- **Aim of the exercise**:
Please take the records that follow and repeat exactly the lines starting with the line with "pe_Allocation : list" and going on through the line with "Definition sequence_exists (projectID".
===== Study material
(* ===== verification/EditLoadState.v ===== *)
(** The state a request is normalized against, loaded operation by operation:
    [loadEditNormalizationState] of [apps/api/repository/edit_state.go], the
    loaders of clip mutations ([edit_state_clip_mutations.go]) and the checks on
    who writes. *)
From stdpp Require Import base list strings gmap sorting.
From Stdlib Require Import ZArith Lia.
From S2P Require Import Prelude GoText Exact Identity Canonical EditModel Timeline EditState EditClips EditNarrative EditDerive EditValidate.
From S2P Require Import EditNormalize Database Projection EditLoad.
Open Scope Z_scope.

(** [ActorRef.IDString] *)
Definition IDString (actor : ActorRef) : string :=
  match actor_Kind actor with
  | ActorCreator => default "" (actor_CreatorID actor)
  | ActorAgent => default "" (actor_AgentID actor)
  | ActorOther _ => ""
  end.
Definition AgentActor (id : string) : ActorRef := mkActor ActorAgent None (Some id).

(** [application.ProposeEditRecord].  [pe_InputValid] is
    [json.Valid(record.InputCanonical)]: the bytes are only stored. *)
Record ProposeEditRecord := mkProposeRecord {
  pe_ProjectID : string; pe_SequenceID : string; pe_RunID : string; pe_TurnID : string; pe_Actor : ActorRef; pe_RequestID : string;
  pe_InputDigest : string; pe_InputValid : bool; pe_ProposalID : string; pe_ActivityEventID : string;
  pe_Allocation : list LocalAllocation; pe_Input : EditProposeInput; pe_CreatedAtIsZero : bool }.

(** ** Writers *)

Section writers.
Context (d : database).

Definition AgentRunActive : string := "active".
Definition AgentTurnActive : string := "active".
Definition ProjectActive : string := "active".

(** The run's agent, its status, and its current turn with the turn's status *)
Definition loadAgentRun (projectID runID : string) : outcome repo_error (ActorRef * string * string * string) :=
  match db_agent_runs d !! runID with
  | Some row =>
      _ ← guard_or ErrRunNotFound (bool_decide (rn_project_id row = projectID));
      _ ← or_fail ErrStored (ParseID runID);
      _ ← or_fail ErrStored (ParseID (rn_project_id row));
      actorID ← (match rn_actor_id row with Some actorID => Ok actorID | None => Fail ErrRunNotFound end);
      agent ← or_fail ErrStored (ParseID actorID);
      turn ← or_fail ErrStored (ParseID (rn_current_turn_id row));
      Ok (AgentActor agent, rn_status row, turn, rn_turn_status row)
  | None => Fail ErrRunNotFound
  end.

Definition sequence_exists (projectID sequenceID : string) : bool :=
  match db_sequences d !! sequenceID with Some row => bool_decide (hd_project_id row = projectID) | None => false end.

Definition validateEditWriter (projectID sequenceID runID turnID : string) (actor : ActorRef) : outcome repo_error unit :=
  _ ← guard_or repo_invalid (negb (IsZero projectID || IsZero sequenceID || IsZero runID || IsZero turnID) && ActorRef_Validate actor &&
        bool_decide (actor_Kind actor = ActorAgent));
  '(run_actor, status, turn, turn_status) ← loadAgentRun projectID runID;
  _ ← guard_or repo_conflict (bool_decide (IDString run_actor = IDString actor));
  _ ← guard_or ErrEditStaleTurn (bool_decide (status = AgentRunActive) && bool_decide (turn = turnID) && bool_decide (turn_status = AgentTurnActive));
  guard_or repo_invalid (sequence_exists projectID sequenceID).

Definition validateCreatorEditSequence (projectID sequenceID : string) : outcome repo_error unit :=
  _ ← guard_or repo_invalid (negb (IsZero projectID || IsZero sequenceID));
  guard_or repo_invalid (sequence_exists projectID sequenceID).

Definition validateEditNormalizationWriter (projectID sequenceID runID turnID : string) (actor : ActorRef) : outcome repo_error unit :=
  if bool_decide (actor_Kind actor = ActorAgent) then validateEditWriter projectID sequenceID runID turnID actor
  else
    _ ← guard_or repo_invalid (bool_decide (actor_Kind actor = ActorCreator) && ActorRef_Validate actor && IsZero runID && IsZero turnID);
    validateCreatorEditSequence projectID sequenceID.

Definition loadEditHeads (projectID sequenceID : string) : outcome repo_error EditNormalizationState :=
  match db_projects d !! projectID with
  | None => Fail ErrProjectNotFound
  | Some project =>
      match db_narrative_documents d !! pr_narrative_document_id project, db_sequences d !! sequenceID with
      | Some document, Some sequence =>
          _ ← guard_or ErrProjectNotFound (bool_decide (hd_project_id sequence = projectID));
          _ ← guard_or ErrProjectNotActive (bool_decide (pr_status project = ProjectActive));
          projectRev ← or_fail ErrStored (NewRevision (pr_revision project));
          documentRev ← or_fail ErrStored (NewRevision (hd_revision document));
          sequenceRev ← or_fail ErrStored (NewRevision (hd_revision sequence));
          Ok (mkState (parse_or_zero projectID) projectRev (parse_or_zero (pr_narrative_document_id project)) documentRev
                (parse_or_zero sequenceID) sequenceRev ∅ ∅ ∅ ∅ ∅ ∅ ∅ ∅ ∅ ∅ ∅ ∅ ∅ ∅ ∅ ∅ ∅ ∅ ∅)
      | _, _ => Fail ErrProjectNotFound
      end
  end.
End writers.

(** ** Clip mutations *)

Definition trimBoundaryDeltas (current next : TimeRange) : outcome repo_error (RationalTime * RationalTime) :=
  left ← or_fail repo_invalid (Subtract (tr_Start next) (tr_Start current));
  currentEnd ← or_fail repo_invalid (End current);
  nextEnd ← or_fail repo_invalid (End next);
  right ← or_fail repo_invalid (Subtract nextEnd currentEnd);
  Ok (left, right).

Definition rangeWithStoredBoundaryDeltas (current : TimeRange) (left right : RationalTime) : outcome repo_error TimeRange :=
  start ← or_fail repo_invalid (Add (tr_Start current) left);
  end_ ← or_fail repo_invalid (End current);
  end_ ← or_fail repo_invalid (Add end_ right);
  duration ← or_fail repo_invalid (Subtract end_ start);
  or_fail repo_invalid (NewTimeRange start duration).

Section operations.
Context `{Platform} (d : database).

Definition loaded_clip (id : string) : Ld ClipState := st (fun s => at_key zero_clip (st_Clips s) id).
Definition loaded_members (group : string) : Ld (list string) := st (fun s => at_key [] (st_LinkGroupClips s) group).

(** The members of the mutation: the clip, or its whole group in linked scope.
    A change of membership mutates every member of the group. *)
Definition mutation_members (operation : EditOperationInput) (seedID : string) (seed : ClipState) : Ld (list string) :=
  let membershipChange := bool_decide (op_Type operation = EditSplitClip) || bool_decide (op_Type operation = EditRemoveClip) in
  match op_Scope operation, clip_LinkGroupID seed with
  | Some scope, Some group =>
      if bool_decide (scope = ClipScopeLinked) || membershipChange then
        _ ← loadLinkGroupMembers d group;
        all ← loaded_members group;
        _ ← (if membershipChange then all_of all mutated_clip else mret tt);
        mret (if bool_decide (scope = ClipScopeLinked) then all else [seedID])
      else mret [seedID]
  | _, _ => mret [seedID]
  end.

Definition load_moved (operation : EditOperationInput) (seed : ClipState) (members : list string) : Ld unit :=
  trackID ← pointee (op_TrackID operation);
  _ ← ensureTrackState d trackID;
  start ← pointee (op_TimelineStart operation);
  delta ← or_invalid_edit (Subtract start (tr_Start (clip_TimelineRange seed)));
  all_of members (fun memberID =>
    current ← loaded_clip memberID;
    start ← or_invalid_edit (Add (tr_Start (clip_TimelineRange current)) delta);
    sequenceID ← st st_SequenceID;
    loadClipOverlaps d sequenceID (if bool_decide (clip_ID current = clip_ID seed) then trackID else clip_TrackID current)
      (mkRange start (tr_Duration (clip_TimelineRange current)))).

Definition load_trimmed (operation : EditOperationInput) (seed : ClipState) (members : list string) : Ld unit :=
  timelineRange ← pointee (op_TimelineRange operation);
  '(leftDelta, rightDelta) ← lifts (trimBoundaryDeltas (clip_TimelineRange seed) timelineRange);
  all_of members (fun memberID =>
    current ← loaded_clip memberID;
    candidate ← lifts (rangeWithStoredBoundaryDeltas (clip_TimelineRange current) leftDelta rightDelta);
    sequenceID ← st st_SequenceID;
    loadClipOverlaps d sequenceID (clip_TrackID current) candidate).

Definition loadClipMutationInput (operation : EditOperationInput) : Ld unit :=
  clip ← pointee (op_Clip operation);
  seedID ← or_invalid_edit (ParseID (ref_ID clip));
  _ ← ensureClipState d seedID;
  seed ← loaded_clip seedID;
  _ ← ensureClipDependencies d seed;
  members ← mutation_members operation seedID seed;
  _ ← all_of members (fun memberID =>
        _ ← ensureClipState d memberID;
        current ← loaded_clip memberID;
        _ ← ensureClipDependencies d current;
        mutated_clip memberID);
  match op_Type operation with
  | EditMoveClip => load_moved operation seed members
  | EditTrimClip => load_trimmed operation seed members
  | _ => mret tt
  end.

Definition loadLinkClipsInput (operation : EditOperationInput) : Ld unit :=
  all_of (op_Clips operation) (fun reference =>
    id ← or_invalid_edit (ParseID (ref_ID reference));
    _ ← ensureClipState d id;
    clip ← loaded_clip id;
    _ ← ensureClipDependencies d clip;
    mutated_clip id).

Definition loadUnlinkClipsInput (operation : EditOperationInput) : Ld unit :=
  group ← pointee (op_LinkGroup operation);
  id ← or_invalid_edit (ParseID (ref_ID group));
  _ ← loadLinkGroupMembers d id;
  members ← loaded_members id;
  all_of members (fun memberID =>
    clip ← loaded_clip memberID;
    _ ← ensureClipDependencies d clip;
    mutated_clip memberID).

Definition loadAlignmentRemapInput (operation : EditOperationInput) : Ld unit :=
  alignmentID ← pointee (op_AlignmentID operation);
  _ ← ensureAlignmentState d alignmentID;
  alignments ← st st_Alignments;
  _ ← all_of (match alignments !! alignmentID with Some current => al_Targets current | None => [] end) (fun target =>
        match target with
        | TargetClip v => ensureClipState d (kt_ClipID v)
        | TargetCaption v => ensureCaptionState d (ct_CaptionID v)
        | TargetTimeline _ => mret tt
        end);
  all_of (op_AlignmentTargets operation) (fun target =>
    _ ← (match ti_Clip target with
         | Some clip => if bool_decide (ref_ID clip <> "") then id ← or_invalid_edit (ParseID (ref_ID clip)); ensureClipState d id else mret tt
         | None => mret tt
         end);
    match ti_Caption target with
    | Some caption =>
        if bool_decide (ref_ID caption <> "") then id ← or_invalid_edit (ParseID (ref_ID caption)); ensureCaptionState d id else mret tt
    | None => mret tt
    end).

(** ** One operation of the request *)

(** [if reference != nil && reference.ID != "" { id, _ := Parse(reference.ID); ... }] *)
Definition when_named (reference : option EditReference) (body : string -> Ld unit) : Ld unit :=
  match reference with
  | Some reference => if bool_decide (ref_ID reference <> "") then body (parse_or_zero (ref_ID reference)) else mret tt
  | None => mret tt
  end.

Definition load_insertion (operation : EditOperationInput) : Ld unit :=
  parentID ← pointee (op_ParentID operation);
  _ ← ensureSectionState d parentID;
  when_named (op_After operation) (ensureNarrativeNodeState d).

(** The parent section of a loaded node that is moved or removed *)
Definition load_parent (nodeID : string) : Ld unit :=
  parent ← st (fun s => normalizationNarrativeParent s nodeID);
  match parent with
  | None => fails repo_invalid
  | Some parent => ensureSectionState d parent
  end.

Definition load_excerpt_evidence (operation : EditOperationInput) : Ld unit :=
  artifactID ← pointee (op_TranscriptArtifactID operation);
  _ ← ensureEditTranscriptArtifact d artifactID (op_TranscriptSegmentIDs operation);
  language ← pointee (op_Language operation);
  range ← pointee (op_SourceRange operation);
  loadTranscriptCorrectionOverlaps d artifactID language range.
==========
===== Study material
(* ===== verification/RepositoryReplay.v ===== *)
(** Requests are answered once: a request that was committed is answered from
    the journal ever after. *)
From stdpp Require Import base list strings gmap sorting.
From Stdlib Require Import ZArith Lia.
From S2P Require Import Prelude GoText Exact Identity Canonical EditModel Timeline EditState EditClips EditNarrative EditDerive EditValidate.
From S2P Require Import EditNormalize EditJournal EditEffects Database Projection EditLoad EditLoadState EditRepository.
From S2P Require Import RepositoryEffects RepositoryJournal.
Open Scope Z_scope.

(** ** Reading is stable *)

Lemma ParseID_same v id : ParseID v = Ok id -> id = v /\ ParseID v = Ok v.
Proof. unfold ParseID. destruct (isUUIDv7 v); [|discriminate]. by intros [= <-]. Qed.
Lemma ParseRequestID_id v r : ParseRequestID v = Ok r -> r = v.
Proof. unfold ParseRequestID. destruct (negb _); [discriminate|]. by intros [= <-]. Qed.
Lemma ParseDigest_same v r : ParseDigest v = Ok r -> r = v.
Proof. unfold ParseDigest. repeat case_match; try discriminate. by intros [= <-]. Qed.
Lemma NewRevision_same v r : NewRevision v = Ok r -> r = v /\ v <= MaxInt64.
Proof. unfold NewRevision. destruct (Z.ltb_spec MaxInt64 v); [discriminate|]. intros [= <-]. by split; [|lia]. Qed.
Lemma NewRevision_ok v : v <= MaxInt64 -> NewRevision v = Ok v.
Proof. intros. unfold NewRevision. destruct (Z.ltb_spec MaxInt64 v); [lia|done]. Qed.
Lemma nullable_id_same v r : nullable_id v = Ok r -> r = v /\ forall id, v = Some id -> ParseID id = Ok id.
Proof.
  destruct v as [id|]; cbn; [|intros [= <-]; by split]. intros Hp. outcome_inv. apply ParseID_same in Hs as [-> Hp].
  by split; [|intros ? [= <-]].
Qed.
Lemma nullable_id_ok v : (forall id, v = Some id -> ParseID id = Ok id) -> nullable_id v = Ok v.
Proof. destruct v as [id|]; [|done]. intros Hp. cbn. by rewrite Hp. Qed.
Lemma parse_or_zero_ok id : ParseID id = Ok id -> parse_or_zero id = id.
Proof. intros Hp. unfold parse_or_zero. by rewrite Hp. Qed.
==========
- **Answer**:
  pe_Allocation : list LocalAllocation; pe_Input : EditProposeInput; pe_CreatedAtIsZero : bool }.

(** ** Writers *)

Section writers.
Context (d : database).

Definition AgentRunActive : string := "active".
Definition AgentTurnActive : string := "active".
Definition ProjectActive : string := "active".

(** The run's agent, its status, and its current turn with the turn's status *)
Definition loadAgentRun (projectID runID : string) : outcome repo_error (ActorRef * string * string * string) :=
  match db_agent_runs d !! runID with
  | Some row =>
      _ ← guard_or ErrRunNotFound (bool_decide (rn_project_id row = projectID));
      _ ← or_fail ErrStored (ParseID runID);
      _ ← or_fail ErrStored (ParseID (rn_project_id row));
      actorID ← (match rn_actor_id row with Some actorID => Ok actorID | None => Fail ErrRunNotFound end);
      agent ← or_fail ErrStored (ParseID actorID);
      turn ← or_fail ErrStored (ParseID (rn_current_turn_id row));
      Ok (AgentActor agent, rn_status row, turn, rn_turn_status row)
  | None => Fail ErrRunNotFound
  end.

Definition sequence_exists (projectID sequenceID : string) : bool :=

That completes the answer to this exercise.